Push-Constant Padding, A Footgun Worth Naming
One detail worth flagging because it cost about an hour the first time it bit me. The lighting push-constant block now looks like this:
layout(push_constant) uniform LightParams {
vec4 cameraPos;
int shadingMode;
int lightingOnly;
int lightCount;
int _pad0; // align next vec4 to 16 bytes
vec4 ambientSky;
vec4 ambientGround;
} pc;
And the C# mirror:
[StructLayout(LayoutKind.Sequential)]
public struct LightingPushConstants
{
public Vector4 CameraPos;
public int ShadingMode;
public int LightingOnly;
public int LightCount;
public int Pad0;
public Vector4 AmbientSky;
public Vector4 AmbientGround;
}
The Pad0 int is not a bug. std430 says a vec4 must be aligned to 16 bytes inside a push-constant block. C#‘s Sequential layout will happily pack three ints right against the next Vector4 because the C# rule is “natural alignment” — and Vector4’s natural alignment isn’t always 16. If the C# struct comes out at 60 bytes and the GLSL block expects 64, the bytes for ambientSky come from where Pad0 should be, and ambientSky reads as zero — which silently turns ambient off and makes the whole scene render mysteriously dark.
One explicit padding field, one comment, problem solved. This is the kind of thing the field-note genre exists for; it’s also the kind of thing that’s tempting to fix with a clever layout-emitting helper, which isn’t worth the abstraction cost for a struct edited every few months.
What The Lighting Block Built
This post closes the lighting block. Standing back from all three posts:
- Post 5: One light. Per-pixel Phong/Blinn-Phong shading, riding on the G-Buffer’s per-pixel normals. Material params packed into G-Buffer alpha slack.
- Post 6: Many point lights. Per-frame SSBO, pure CPU codec, immutable scene → packed bytes through a single boundary. Per-pixel cost goes
O(L). - Post 7: Two kinds of light. Discriminated union on the CPU collapses to a tagged union in one GPU buffer. Hemispheric ambient replaces the constant lie with a gradient lie that responds to surface orientation.

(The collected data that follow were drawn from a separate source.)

(** * AI-Chat-App: a shallow embedding of [backend/agent.py], [backend/routes.py]
    and [main.py], and the properties of the retrieval, ingestion and chat
    paths.

    The application is a thin orchestration layer over third-party services:
    a FAISS vector store, a sentence-embedding model, a LangChain agent with a
    conversation buffer, a text splitter and a PDF reader.  The code of the
    repository is embedded definition by definition; the services it calls are
    either opaque members of the [External] interface (embedding model,
    language-model loop, REPL, PDF and text decoding, splitter) or, where the
    properties depend on what the service computes (the vector store, the
    conversation buffer), small executable models of the library call.

    Numbers: Python [int] is [Z]; the components of an embedding are exact
    integers standing for the float32 components of the real model. *)

From Stdlib Require Import ZArith Lia.
From stdpp Require Import base decidable option list sorting gmap strings pretty.

Local Open Scope string_scope.

(** ** Python: exceptions and fallible calls *)

Module Py.

(** An exception object: either FastAPI's [HTTPException] or any other
    subclass of [Exception], recorded with its class name and its [str()]. *)
Inductive PyExn : Type :=
| HTTPException (status_code : nat) (detail : string)
| Exception (cls : string) (msg : string).

(** [str(e)].  Starlette prints an [HTTPException] as [status: detail]. *)
Definition str (e : PyExn) : string :=
  match e with
  | HTTPException sc d => pretty sc ++ ": " ++ d
  | Exception _ msg => msg
  end.

(** The outcome of a call: it returns a value or raises. *)
Inductive result (A : Type) : Type :=
| Ok (a : A)
| Raise (e : PyExn).
Global Arguments Ok {A} a.
Global Arguments Raise {A} e.

Global Instance result_ret : MRet result := λ A a, Ok a.
Global Instance result_bind : MBind result := λ A B f m,
  match m with
  | Ok a => f a
  | Raise e => Raise e
  end.

Definition is_Ok {A} (r : result A) : bool :=
  match r with Ok _ => true | Raise _ => false end.

(** [not s] for an optional string: [None] and the empty string are falsy. *)
Definition falsy (o : option string) : bool :=
  match o with
  | None => true
  | Some s => bool_decide (s = "")
  end.

(** [s.endswith(suffix)] and [s.endswith((suf1, suf2, ...))]. *)
Definition endswith (s suffix : string) : bool :=
  bool_decide (String.list_ascii_of_string suffix `suffix_of` String.list_ascii_of_string s).

Definition endswith_any (s : string) (suffixes : list string) : bool :=
  existsb (endswith s) suffixes.

(** [sep.join(parts)]. *)
Fixpoint join (sep : string) (parts : list string) : string :=
  match parts with
  | [] => ""
  | [p] => p
  | p :: ps => p ++ sep ++ join sep ps
  end.

Definition nl : string := String (Ascii.ascii_of_nat 10) EmptyString.

End Py.
Import Py.

(** ** Embeddings and the FAISS vector store *)

Definition vector : Type := list Z.

(** Squared Euclidean distance, the metric of a flat L2 index. *)
Definition L2sqr (u v : vector) : Z :=
  foldr Z.add 0%Z (zip_with (λ a b, (a - b) * (a - b))%Z u v).

Record Document : Type := mkDocument { page_content : string }.

Module FAISS.

(** The store built by [FAISS.from_texts]: the chunks in insertion order,
    each with the embedding computed when it was added.  The position in
    the list is the id the index assigns to the chunk. *)
Record store : Type := mkStore { entries : list (string * vector) }.

Definition texts (st : store) : list string := (entries st).*1.
Definition ntotal (st : store) : nat := length (entries st).

(** [FAISS.from_texts(texts, embeddings)]: embeds every text and builds a
    flat L2 index whose dimension is read off the first embedding; with no
    text at all that read fails ([embeddings[0]] on an empty list). *)
Definition from_texts (embed : string → vector) (ts : list string) : result store :=
  match ts with
  | [] => Raise (Exception "IndexError" "list index out of range")
  | _ => Ok (mkStore (map (λ t, (t, embed t)) ts))
  end.

(** One candidate of a search: its distance to the query, its id, its text. *)
Record hit : Type := mkHit { dist : Z; idx : nat; text : string }.

(** The order in which the index ranks candidates: smaller distance first,
    and for equal distances smaller id first. *)
Definition hit_leb (a b : hit) : bool :=
  (dist a <? dist b)%Z || ((dist a =? dist b)%Z && (idx a <=? idx b)%nat).

Definition hit_le (a b : hit) : Prop := Is_true (hit_leb a b).

Global Instance hit_le_dec a b : Decision (hit_le a b) := Is_true_dec _.

Definition hit_lt (a b : hit) : Prop :=
  (dist a < dist b)%Z ∨ (dist a = dist b ∧ (idx a < idx b)%nat).

(** Every entry scored against the query vector. *)
Definition score (q : vector) (st : store) : list hit :=
  imap (λ i e, mkHit (L2sqr q e.2) i e.1) (entries st).

Definition ranked (q : vector) (st : store) : list hit :=
  merge_sort hit_le (score q st).

(** [store.similarity_search(query, k=k)]: the index refuses [k <= 0]
    ([assert k > 0]); otherwise the [k] best candidates, best first.  When
    the index holds fewer than [k] entries the missing slots (id -1) are
    skipped, so all entries are returned. *)
Definition similarity_search (embed : string → vector)
    (st : store) (query : string) (k : Z) : result (list Document) :=
  if (k <=? 0)%Z then Raise (Exception "AssertionError" "")
  else Ok (map (λ h, mkDocument (text h))
               (take (Z.to_nat k) (ranked (embed query) st))).

End FAISS.

(** ** LangChain objects held by the agent: tools and messages *)

Record Tool : Type := mkTool {
  name : string;
  func : string → string;
  description : string
}.

(** A stored message: [HumanMessage] or [AIMessage] with its content. *)
Inductive role : Type := Human | AI.
Global Instance role_eq_dec : EqDecision role.
Proof. solve_decision. Defined.

Abbreviation Message := (role * string)%type (only parsing).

What’s still missing — load-bearing missing, not nice-to-have missing:
- Shadows. Lights illuminate through walls. The lab’s roadmap puts shadow mapping later, after the editor block makes the demo scene rich enough that shadowless lighting becomes visibly wrong.
- Real ambient. Hemispheric ambient is the floor; SSAO is the next ceiling, and it’s the entire next milestone (M5).
- Light culling. Naive
O(L)per pixel. Tiled or clustered deferred is the fix when the demo scene grows enough lights to justify it. - Energy-conserving shading. Blinn-Phong is plausibility, not physics. PBR is much later in the arc.
What I keep noticing across these three posts is how much of the work was data-shape work, not graphics work. Find slack in a layout (post 5: G-Buffer alpha). Switch to a transport that fits a variable-length thing (post 6: SSBO). Pick a tagged union over a class hierarchy (post 7: Light discriminated union). The lighting code in lighting.frag is short, mostly tutorial, and doesn’t surprise anyone. The architectural moves around it — what lives where, who owns the bytes, where the validation runs — are where the actual decisions are.
That’s the next post’s setup, in a sense. Hemispheric ambient is the cheapest possible “ambient that knows about the surface.” SSAO is “ambient that knows about the neighborhood of the surface,” and to compute it we need to read from a depth buffer the geometry pass already wrote — another data shape that, conveniently, already exists.